We know matter is field excitations. The idea of quantum fields emerged gradually from a chain of experimental discoveries in early modern physics. First, experiments on blackbody radiation and the photoelectric effect showed that light behaves as discrete quanta, later called photons, rather than as a purely continuous wave. Then atomic spectroscopy revealed that matter itself has quantized energy levels, while electron diffraction experiments confirmed that particles also behave like waves. As relativity and quantum mechanics were combined, physicists found that particles could be created and destroyed in high-energy collisions, something ordinary quantum mechanics could not naturally describe. Quantum field theory solved this by treating particles as excitations of underlying fields spread throughout space. Its validity was then confirmed with extraordinary precision: quantum electrodynamics correctly predicted phenomena such as the electron’s magnetic moment and the Lamb shift, particle accelerators discovered the many particles predicted by quantum fields, and later experiments at colliders, culminating in the discovery of the Higgs field through the detection of the Higgs, provided direct evidence that fundamental fields are physically real. Go to school for physics and you will learn this.

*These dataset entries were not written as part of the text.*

(* ===== verification/Source.v ===== *)
(** * The text of the file

    [src/CPP/3_variables.cpp] as it is on disk: 46 lines, 1227 characters,
    no line break after the last line.  [source_text] is the string and
    [source_tokens] are its 154 tokens, both in six parts that follow the
    blank lines of the file.  The lexer reads each part of the text as its
    tokens ([lex_sections]), the parser reads the tokens as the tree
    [Syntax.source_unit] that the rest of the development gives a meaning
    to ([parse_source_tokens]), and so does the front end from the text
    ([front_end_source]).  The comments of the file, its blank lines and
    its indentation are in the text and not in the tokens
    ([lex_commented_lines]). *)

From S2P Require Import Prelude Program Syntax Lexer Parser.

(** ** The characters *)

(** [s] between double quotes. *)
Definition quoted (s : string) : string := String dq (s +:+ String dq "").

(** Lines 1 to 5. *)
Definition text_prologue : list string :=
  [ "#include <iostream>";
    "using namespace std;";
    "";
    "int main()";
    "{" ].

(** Lines 6 to 15. *)
Definition text_primitives : list string :=
  [ "    int n;  // Declaration of Integer value;";
    "    n = 10; // initialization";
    "";
    "    int myNum = 5;               // Integer (whole number without decimals)";
    "    double myFloatNum = 5.99;    // Floating point number (with decimals)";
    "    char myLetter = 'D';         // Character";
    "    string myText = " +:+ quoted "Hello" +:+ ";     // String (text)";
    "    bool myBoolean = true;       // Boolean (true or false)";
    "    ";
    "    cout << n << myNum << myFloatNum << myLetter << myText << myBoolean <<"
      +:+ quoted "\n" +:+ ";" ].

(** Lines 16 to 23. *)
Definition text_sums : list string :=
  [ "    ";
    "    // declare multiple variables;";
    "    int x = 4, y = 6, z = 9;";
    "    cout << " +:+ quoted "\n" +:+ " << x+y+z;";
    "";
    "    // same value;";
    "    x = y = z = 50;";
    "    cout << " +:+ quoted "\n" +:+ " << x+y+z;" ].

(** Lines 24 to 30. *)
Definition text_constant : list string :=
  [ "    ";
    "    // A-Z | a-z | 0-9 | _ | cannot start with digit;";
    "";
    "    // Constants: unchangeable and read-only";
    "    const int minutesPerHour = 60;";
    "";
    "    cout << " +:+ quoted "##################################\n" +:+ ";" ].

(** Lines 31 to 43. *)
Definition text_rectangle : list string :=
  [ "    ";
    "    // Calculate the Area of a Rectangle";
    "";
    "    int length = 4;";
    "    int width = 6;";
    "";
    "    // Calculate the area of a rectangle";
    "    int area = length * width;";
    "";
    "    // Print the variables";
    "    cout << " +:+ quoted "Length is: " +:+ " << length << " +:+ quoted "\n" +:+ ";";
    "    cout << " +:+ quoted "Width is: " +:+ " << width << " +:+ quoted "\n" +:+ ";";
    "    cout << " +:+ quoted "Area of the rectangle is: " +:+ " << area << "
      +:+ quoted "\n" +:+ ";" ].

(** Lines 44 to 46. *)
Definition text_epilogue : list string :=
  [ "";
    "    return 0;";
    "}" ].

Definition source_lines : list string :=
  text_prologue ++ text_primitives ++ text_sums ++ text_constant ++ text_rectangle
  ++ text_epilogue.

(** Lines with a line break between them. *)
Fixpoint unlines (ls : list string) : string :=
  match ls with
  | [] => ""
  | [l] => l
  | l :: ls => l +:+ newline +:+ unlines ls
  end.

Definition source_text : string := unlines source_lines.

(** ** The front end on the file *)

(** The file has 1227 characters on 46 lines. *)
Lemma source_text_length :
  String.length source_text = 1227%nat ∧ length source_lines = 46%nat.
Proof. by vm_compute. Qed.

(** The text of the file is read as the tree of [Syntax]. *)
Lemma front_end_source : front_end source_text = inr source_unit.
Proof. by vm_compute. Qed.

(** Lines 6 and 7 with their comments, line 25, which is a comment, and
    line 10 with its string. *)
Lemma lex_commented_lines :
  lex "    int n;  // Declaration of Integer value;"
  = inr [TKeyword KInt; TIdent "n"; TPunct PSemi] ∧
  lex "    n = 10; // initialization"
  = inr [TIdent "n"; TPunct PAssign; TLit (LInt 10); TPunct PSemi] ∧
  lex "    // A-Z | a-z | 0-9 | _ | cannot start with digit;" = inr [] ∧
  lex ("    string myText = " +:+ quoted "Hello" +:+ ";")
  = inr [TIdent "string"; TIdent "myText"; TPunct PAssign; TLit (LString "Hello");
         TPunct PSemi].
Proof. by vm_compute. Qed.

(** ** The tokens *)

(** The tokens of lines 1 to 5. *)
Definition tokens_prologue : list token :=
  [ TInclude "iostream";
    TKeyword KUsing; TKeyword KNamespace; TIdent "std"; TPunct PSemi;
    TKeyword KInt; TIdent "main"; TPunct PLParen; TPunct PRParen;
    TPunct PLBrace ].

(** The tokens of lines 6 to 15. *)
Definition tokens_primitives : list token :=
  [ TKeyword KInt; TIdent "n"; TPunct PSemi;
    TIdent "n"; TPunct PAssign; TLit (LInt 10); TPunct PSemi;
    TKeyword KInt; TIdent "myNum"; TPunct PAssign; TLit (LInt 5); TPunct PSemi;
    TKeyword KDouble; TIdent "myFloatNum"; TPunct PAssign; TLit (LFloat 599 2);
      TPunct PSemi;
    TKeyword KChar; TIdent "myLetter"; TPunct PAssign; TLit (LChar "D"); TPunct PSemi;
    TIdent "string"; TIdent "myText"; TPunct PAssign; TLit (LString "Hello");
      TPunct PSemi;
    TKeyword KBool; TIdent "myBoolean"; TPunct PAssign; TLit (LBool true);
      TPunct PSemi;
    TIdent "cout"; TPunct PShl; TIdent "n"; TPunct PShl; TIdent "myNum"; TPunct PShl;
      TIdent "myFloatNum"; TPunct PShl; TIdent "myLetter"; TPunct PShl;
      TIdent "myText"; TPunct PShl; TIdent "myBoolean"; TPunct PShl;
      TLit (LString newline); TPunct PSemi ].

(** The tokens of lines 16 to 23. *)
Definition tokens_sums : list token :=
  [ TKeyword KInt; TIdent "x"; TPunct PAssign; TLit (LInt 4); TPunct PComma;
      TIdent "y"; TPunct PAssign; TLit (LInt 6); TPunct PComma; TIdent "z";
      TPunct PAssign; TLit (LInt 9); TPunct PSemi;
    TIdent "cout"; TPunct PShl; TLit (LString newline); TPunct PShl; TIdent "x";
      TPunct PPlus; TIdent "y"; TPunct PPlus; TIdent "z"; TPunct PSemi;
    TIdent "x"; TPunct PAssign; TIdent "y"; TPunct PAssign; TIdent "z"; TPunct PAssign;
      TLit (LInt 50); TPunct PSemi;
    TIdent "cout"; TPunct PShl; TLit (LString newline); TPunct PShl; TIdent "x";
      TPunct PPlus; TIdent "y"; TPunct PPlus; TIdent "z"; TPunct PSemi ].

(** The tokens of lines 24 to 30. *)
Definition tokens_constant : list token :=
  [ TKeyword KConst; TKeyword KInt; TIdent "minutesPerHour"; TPunct PAssign;
      TLit (LInt 60); TPunct PSemi;
    TIdent "cout"; TPunct PShl;
      TLit (LString ("##################################" +:+ newline)); TPunct PSemi ].

(** The tokens of lines 31 to 43. *)
Definition tokens_rectangle : list token :=
  [ TKeyword KInt; TIdent "length"; TPunct PAssign; TLit (LInt 4); TPunct PSemi;
    TKeyword KInt; TIdent "width"; TPunct PAssign; TLit (LInt 6); TPunct PSemi;
    TKeyword KInt; TIdent "area"; TPunct PAssign; TIdent "length"; TPunct PStar;
      TIdent "width"; TPunct PSemi;
    TIdent "cout"; TPunct PShl; TLit (LString "Length is: "); TPunct PShl;
      TIdent "length"; TPunct PShl; TLit (LString newline); TPunct PSemi;
    TIdent "cout"; TPunct PShl; TLit (LString "Width is: "); TPunct PShl;
      TIdent "width"; TPunct PShl; TLit (LString newline); TPunct PSemi;
    TIdent "cout"; TPunct PShl; TLit (LString "Area of the rectangle is: ");
      TPunct PShl; TIdent "area"; TPunct PShl; TLit (LString newline); TPunct PSemi ].

(** The tokens of lines 44 to 46. *)
Definition tokens_epilogue : list token :=
  [ TKeyword KReturn; TLit (LInt 0); TPunct PSemi;
    TPunct PRBrace ].

Definition source_tokens : list token :=
  tokens_prologue ++ tokens_primitives ++ tokens_sums ++ tokens_constant
  ++ tokens_rectangle ++ tokens_epilogue.

(** The lexer reads each part of the file as its tokens, and the file as
    all of them. *)
Lemma lex_sections :
  lex (unlines text_prologue) = inr tokens_prologue ∧
  lex (unlines text_primitives) = inr tokens_primitives ∧
  lex (unlines text_sums) = inr tokens_sums ∧
  lex (unlines text_constant) = inr tokens_constant ∧
  lex (unlines text_rectangle) = inr tokens_rectangle ∧
  lex (unlines text_epilogue) = inr tokens_epilogue ∧
  lex source_text = inr source_tokens.
Proof. by vm_compute. Qed.

(** The parser reads the tokens of the file as the tree of [Syntax]. *)
Lemma parse_source_tokens :
  length source_tokens = 154%nat ∧ parse_unit source_tokens = inr source_unit.
Proof. by vm_compute. Qed.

We also know mind is matter. In the 19th century, doctors observed that specific injuries to the brain could selectively destroy language, memory, or personality, implying that mental abilities were physically localized rather than spiritual abstractions. Later, scientists discovered that neurons communicate through electrical signals and chemical neurotransmitters, and that changing brain chemistry with drugs could reliably alter perception, mood, and consciousness. In the 20th century, brain stimulation experiments showed that touching tiny regions of cortex could evoke memories, movements, or emotions, while modern neuroimaging revealed patterns of neural activity corresponding to perception, decision-making, and even imagined experiences. Cases such as split-brain surgery demonstrated that altering physical connections in the brain could divide aspects of conscious awareness itself. Today, artificial neural networks inspired by brain architecture can perform tasks once thought uniquely mental, reinforcing the idea that cognition may emerge from organized matter rather than exist independently of it. Taken together, these discoveries build a cumulative empirical case that mind is not separate from matter, but an activity arising from extraordinarily complex physical systems.
What we call “mind” is a higher-order phenomenon emerging from the dynamics of quantum fields organized into living matter. Physics progressively replaced solid, independent objects with underlying fields whose interactions generate particles and structure, while neuroscience progressively replaced the idea of an immaterial soul with evidence that consciousness tracks the organization and activity of the brain. Put together, the realization that the universe is having about itself through our minds which it generated by itself is that thought, memory, emotion, and selfhood are not exceptions to the physical universe but among its most complex field-based processes. In this view, a human mind is what certain arrangements of excitations of the universal substrate do when they become sufficiently self-organizing, recursive, and information-rich. Consciousness would therefore not float outside physics. It is a rare but natural mode of behavior that the universe can produce under the right conditions, much as stars produce fusion or crystals produce order.